Nurse practitioners (NPs) save lives every day. They care for patients, oversee treatment plans, research the latest developments in healthcare, and are often educators in their field.

As such, becoming a nurse practitioner and working in the field requires advanced training, education, and many hours of clinical work so that NPs are able to deliver the best patient care possible.

Below, we take a look at the educational requirements you’ll need to complete to become an NP, as well as the difference between the two advanced degrees you can earn in nursing: A Master of Science in Nursing (MSN) and a Doctor of Nursing Practice (DNP).

Nurse Practitioner Degrees

1. Bachelor of Science in Nursing (BSN)

In order to become a nurse practitioner, you’ll first need to complete a Bachelor of Science in Nursing (BSN). Earning your BSN prepares you for a career as a NP in a few ways.

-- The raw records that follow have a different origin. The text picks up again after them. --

Lemma py_max_cons_inv (items : list Job.t) (x : Job.t) :
  x ∈ items → ∃ first rest, items = first :: rest.
Proof.
  destruct items as [|a l]; [|eauto].
  intros H. apply elem_of_nil in H. destruct H.
Qed.

(** The latest job, when one candidate is newer than all the others. *)
Lemma get_latest_job_newest (task : Task) (w : World) (i : string) (r : Job.t) :
  records w !! i = Some r →
  Job.contains r task = true →
  (∀ k x, records w !! k = Some x → Job.contains x task = true →
          x = r ∨ Job.creation x < Job.creation r) →
  JobManager.get_latest_job task w =
  (Return r, with_records (fun m => m) CallLoadAll w).
Proof.
  intros Hi Hc Hothers. rewrite get_latest_job_unfold.
  assert (Hr : r ∈ List.filter (fun job => Job.contains job task)
                 ((map_to_list (records w)).*2)).
  { apply candidate_iff. eauto. }
  destruct (py_max_cons_inv _ _ Hr) as (first & rest & E).
  rewrite E in *. simpl. unfold ret. f_equal. f_equal.
  apply max_from_newest; [exact Hr|].
  intros x Hx. rewrite <- E in Hx. apply candidate_iff in Hx.
  destruct Hx as [[k Hk] Hxc]. eauto.
Qed.

(** ** The operations of the manager *)

(** C7: [create] makes a job whose identifier is "JOB_" followed by the
    canonical form (36 characters) of a freshly drawn version-4 UUID, a
    number below [2^128]; it writes the job to the repository once, as it is
    before any subscriber is registered, makes no other repository call and
    logs nothing; it then registers the callbacks, in order, on the job that
    it returns. *)
Theorem create_persists_then_registers
    (task : Task) (callbacks : list Callback) (w : World) :
  let u := uuid.set_version4 (entropy w (drawn w) mod 2 ^ 128) in
  let fresh :=
    {| Job.id := "JOB_" +:+ uuid.str u; Job.task := task;
       Job.status := SUBMITTED; Job.creation := clock w;
       Job.subscribers := [] |} in
  let job := Job.on_status_change fresh callbacks in
  JobManager.create task callbacks w =
    (Return job,
     {| records := <[Job.id fresh := fresh]> (records w);
        calls := calls w ++ [CallSave fresh];
        log := log w; clock := clock w + 1;
        entropy := entropy w; drawn := S (drawn w) |}) ∧
  0 <= u < 2 ^ 128 ∧
  String.length (uuid.str u) = 36%nat ∧
  Job.id job = "JOB_" +:+ uuid.str u ∧
  Job.task job = task ∧
  Job.subscribers job = callbacks.
Proof.
  intros u fresh job.
  split; [reflexivity|].
  split; [apply set_version4_range, Z.mod_pos_bound; lia|].
  split; [apply uuid_str_length|].
  split; [reflexivity|]. split; reflexivity.
Qed.

(** C5: after [set(j)], [get(j.id)] returns [j], field for field. *)
Theorem set_get_round_trip (job : Job.t) (w : World) :
  fst (JobManager.set job w) = Return tt ∧
  fst (JobManager.get (Job.id job) (snd (JobManager.set job w))) = Return job.
Proof.
  split; [reflexivity|].
  unfold JobManager.get, try_except, JobRepository.load, JobManager.set,
    JobRepository.save. simpl.
  rewrite lookup_insert_eq. reflexivity.
Qed.

(** C6: [get(job_id)] returns the record that the repository loads when
    there is one; it raises [NonExistingJob] exactly when the repository
    raises [ModelNotFound], that is when no record has this identity, and
    the world it leaves then holds the message logged at error severity. *)
Theorem get_missing_job (job_id : JobId) (w : World) :
  let loaded := with_records (fun m => m) (CallLoad job_id) w in
  match records w !! job_id with
  | Some job => JobManager.get job_id w = (Return job, loaded)
  | None =>
      JobManager.get job_id w =
      (Raise (NonExistingJob job_id),
       with_log (ERROR, Text ("Job: " +:+ job_id +:+ " does not exist."))
         loaded)
  end ∧
  (fst (JobManager.get job_id w) = Raise (NonExistingJob job_id) ↔
   fst (JobRepository.load job_id w) = Raise (ModelNotFound job_id)) ∧
  (fst (JobManager.get job_id w) = Raise (NonExistingJob job_id) ↔
   records w !! job_id = None).
Proof.
  intros loaded.
  unfold JobManager.get, try_except, JobRepository.load.
  destruct (records w !! job_id) as [job|] eqn:E; simpl.
  - repeat split; intros H; discriminate H.
  - repeat split; reflexivity.
Qed.

(** C8: [delete_all] removes every record without reading any of them (its
    only repository call is the bulk deletion, and it cannot raise);
    afterwards [get_all] returns the empty sequence. *)
Theorem delete_all_empties (w : World) :
  JobManager.delete_all w =
    (Return tt, with_records (fun _ => ∅) CallDeleteAll w) ∧
  records (snd (JobManager.delete_all w)) = ∅ ∧
  fst (JobManager.get_all (snd (JobManager.delete_all w))) = Return [] ∧
  ∀ job_id,
    fst (JobManager.get job_id (snd (JobManager.delete_all w))) =
    Raise (NonExistingJob job_id).
Proof.
  split; [reflexivity|]. split; [reflexivity|].
  split; [|intros job_id; reflexivity].
  unfold JobManager.get_all, JobRepository.load_all. simpl.
  rewrite map_to_list_empty. reflexivity.
Qed.

(** C9: when no persisted job is for the task, [get_latest_job] raises the
    [ValueError] of [max] on an empty sequence, which is neither of the
    manager's own exceptions. *)
Theorem get_latest_job_without_job (task : Task) (w : World) :
  (∀ i job, records w !! i = Some job → Job.contains job task = false) →
  JobManager.get_latest_job task w =
    (Raise ValueError, with_records (fun m => m) CallLoadAll w) ∧
  (∀ job_id, ValueError ≠ NonExistingJob job_id ∧
             ValueError ≠ JobNotDeletedException job_id).
Proof.
  intros Hnone. split; [|intros job_id; split; discriminate].
  rewrite get_latest_job_unfold.
  destruct (List.filter _ _) as [|first rest] eqn:E; [reflexivity|].
  assert (Hin : first ∈ List.filter (fun job => Job.contains job task)
                  ((map_to_list (records w)).*2)).
  { rewrite E. apply list_elem_of_here. }
  apply candidate_iff in Hin. destruct Hin as [[i Hi] Hc].
  rewrite (Hnone _ _ Hi) in Hc. discriminate Hc.
Qed.

Lemma get_latest_job_without_job_witness :
  JobManager.get_latest_job (mkTask "t") empty_world =
    (Raise ValueError, with_records (fun m => m) CallLoadAll empty_world).
Proof.
  apply (get_latest_job_without_job (mkTask "t") empty_world).
  intros i job H. simpl in H. rewrite lookup_empty in H. discriminate H.
Defined.

(** C2: when some persisted job is for the task, [get_latest_job] returns a
    persisted job that is for the task and that no persisted job for the
    task is greater than. *)
Theorem get_latest_job_greatest (task : Task) (w : World) :
  (∃ i job, records w !! i = Some job ∧ Job.contains job task = true) →
  ∃ latest,
    JobManager.get_latest_job task w =
      (Return latest, with_records (fun m => m) CallLoadAll w) ∧
    (∃ i, records w !! i = Some latest) ∧
    Job.contains latest task = true ∧
    ∀ i job, records w !! i = Some job → Job.contains job task = true →
             Job.lt latest job = false.
Proof.
  intros (i & job & Hi & Hc). rewrite get_latest_job_unfold.
  assert (Hin : job ∈ List.filter (fun job => Job.contains job task)
                  ((map_to_list (records w)).*2)).
  { apply candidate_iff. eauto. }
  destruct (py_max_cons_inv _ _ Hin) as (first & rest & E).
  destruct (max_from_greatest first rest) as [Hmax Hge].
  rewrite <- E in Hmax. apply candidate_iff in Hmax.
  destruct Hmax as [Hrec Hfor].
  exists (max_from first rest). rewrite E. simpl. unfold ret.
  repeat split; [exact Hrec | exact Hfor |].
  intros k x Hk Hx. unfold Job.lt. apply Z.ltb_ge. apply Hge.
  rewrite <- E. apply candidate_iff. eauto.
Qed.

Lemma get_latest_job_greatest_witness :
  ∃ latest, fst (JobManager.get_latest_job task_a world_12) = Return latest.
Proof.
  destruct (get_latest_job_greatest task_a world_12) as (latest & E & _).
  - exists "JOB_1", job_1. split; reflexivity.
  - exists latest. rewrite E. reflexivity.
Defined.

(** C1: for a job that has a persisted record, [delete] without [force]
    removes the record when [is_finished()] holds of the job, and only then;
    otherwise it raises [JobNotDeletedException] after logging it as a
    warning, without calling the repository, so that the records are as
    before and [get] still returns the record.  With [force] the record is
    removed whatever the status. *)
Theorem delete_gating (job persisted : Job.t) (w : World) :
  records w !! Job.id job = Some persisted →
  let removed :=
    with_records (base.delete (Job.id job)) (CallDelete (Job.id job)) w in
  let err := JobNotDeletedException (Job.id job) in
  JobManager.delete job false w =
    (if Job.is_finished job then (Return tt, removed)
     else (Raise err, with_log (WARNING, Exc err) w)) ∧
  (records (snd (JobManager.delete job false w)) !! Job.id job = None ↔
   Job.is_finished job = true) ∧
  (Job.is_finished job = false →
   records (snd (JobManager.delete job false w)) = records w ∧
   calls (snd (JobManager.delete job false w)) = calls w ∧
   fst (JobManager.get (Job.id job) (snd (JobManager.delete job false w))) =
     Return persisted) ∧
  JobManager.delete job true w = (Return tt, removed) ∧
  records removed !! Job.id job = None.
Proof.
  intros Hrec removed err. unfold JobManager.delete.
  destruct (Job.is_finished job) eqn:Hfin; simpl.
  - split; [reflexivity|]. split.
    { split; [reflexivity|]. intros _. apply lookup_delete_eq. }
    split; [intros H; discriminate H|].
    split; [reflexivity | apply lookup_delete_eq].
  - split; [reflexivity|]. split.
    { rewrite Hrec. split; intros H; discriminate H. }
    split.
    { intros _. split; [reflexivity|]. split; [reflexivity|].
      unfold JobManager.get, try_except, JobRepository.load. simpl.
      rewrite Hrec. reflexivity. }
    split; [reflexivity | apply lookup_delete_eq].
Qed.

Lemma delete_gating_witness :
  records world_12 !! Job.id job_1 = Some job_1 ∧
  JobManager.delete job_1 false world_12 =
    (Raise (JobNotDeletedException "JOB_1"),
     with_log (WARNING, Exc (JobNotDeletedException "JOB_1")) world_12) ∧
  fst (JobManager.delete job_2 false world_12) = Return tt.
Proof.
  split; [reflexivity|]. split.
  - exact (proj1 (delete_gating job_1 job_1 world_12 eq_refl)).
  - reflexivity.
Defined.

(** C10: [delete] without [force] is decided by [is_finished()] of the
    object it is given and never loads the persisted record: its outcome is
    the same in every world, and when the record kept under that identity
    has another status than the object, it is the object's status that
    removes the record or keeps it. *)
Theorem delete_trusts_its_argument (job persisted : Job.t) (w : World) :
  records w !! Job.id job = Some persisted →
  fst (JobManager.delete job false w) =
    (if Job.is_finished job then Return tt
     else Raise (JobNotDeletedException (Job.id job))) ∧
  records (snd (JobManager.delete job false w)) !! Job.id job =
    (if Job.is_finished job then None else Some persisted) ∧
  calls (snd (JobManager.delete job false w)) =
    calls w ++
    (if Job.is_finished job then [CallDelete (Job.id job)] else []) ∧
  ∀ w', fst (JobManager.delete job false w') =
        fst (JobManager.delete job false w).
Proof.
  intros Hrec. unfold JobManager.delete.
  destruct (Job.is_finished job); simpl.
  - split; [reflexivity|]. split; [apply lookup_delete_eq|].
    split; reflexivity.
  - split; [reflexivity|]. split; [exact Hrec|].
    split; [symmetry; apply app_nil_r | reflexivity].
Qed.

Lemma delete_trusts_its_argument_witness :
  (records world_12 !! "JOB_1" = Some job_1 ∧
   Job.is_finished job_1 = false ∧ Job.is_finished job_1_failed = true ∧
   fst (JobManager.delete job_1_failed false world_12) = Return tt ∧
   records (snd (JobManager.delete job_1_failed false world_12)) !! "JOB_1" =
     None).
Proof.
  split; [reflexivity|]. split; [reflexivity|]. split; [reflexivity|].
  pose proof (delete_trusts_its_argument job_1_failed job_1 world_12 eq_refl)
    as (Hout & Hrec & _).
  split; [exact Hout | exact Hrec].
Defined.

First, like earning an associate’s degree in nursing, it will prepare you to take the NCLEX-RN exam, which you must pass before you can become a registered nurse. You must be a registered nurse in order to become a nurse practitioner.

Second, as you will see below, becoming a nurse practitioner will require you to earn a graduate degree, and virtually all graduate nursing degrees will require you to hold a bachelor’s degree before you can enroll.

Of course, in some states you can become a registered nurse by only earning an associate’s degree in nursing. In these cases, you will need to complete your bachelor’s degree before enrolling in a graduate program. There are, however, many accelerated nursing programs that you can consider to make this process as quick as possible.

After becoming an RN, you can choose to work in the field as an RN for a time (as many nurses choose to do), or you can immediately continue your education to become a nurse practitioner.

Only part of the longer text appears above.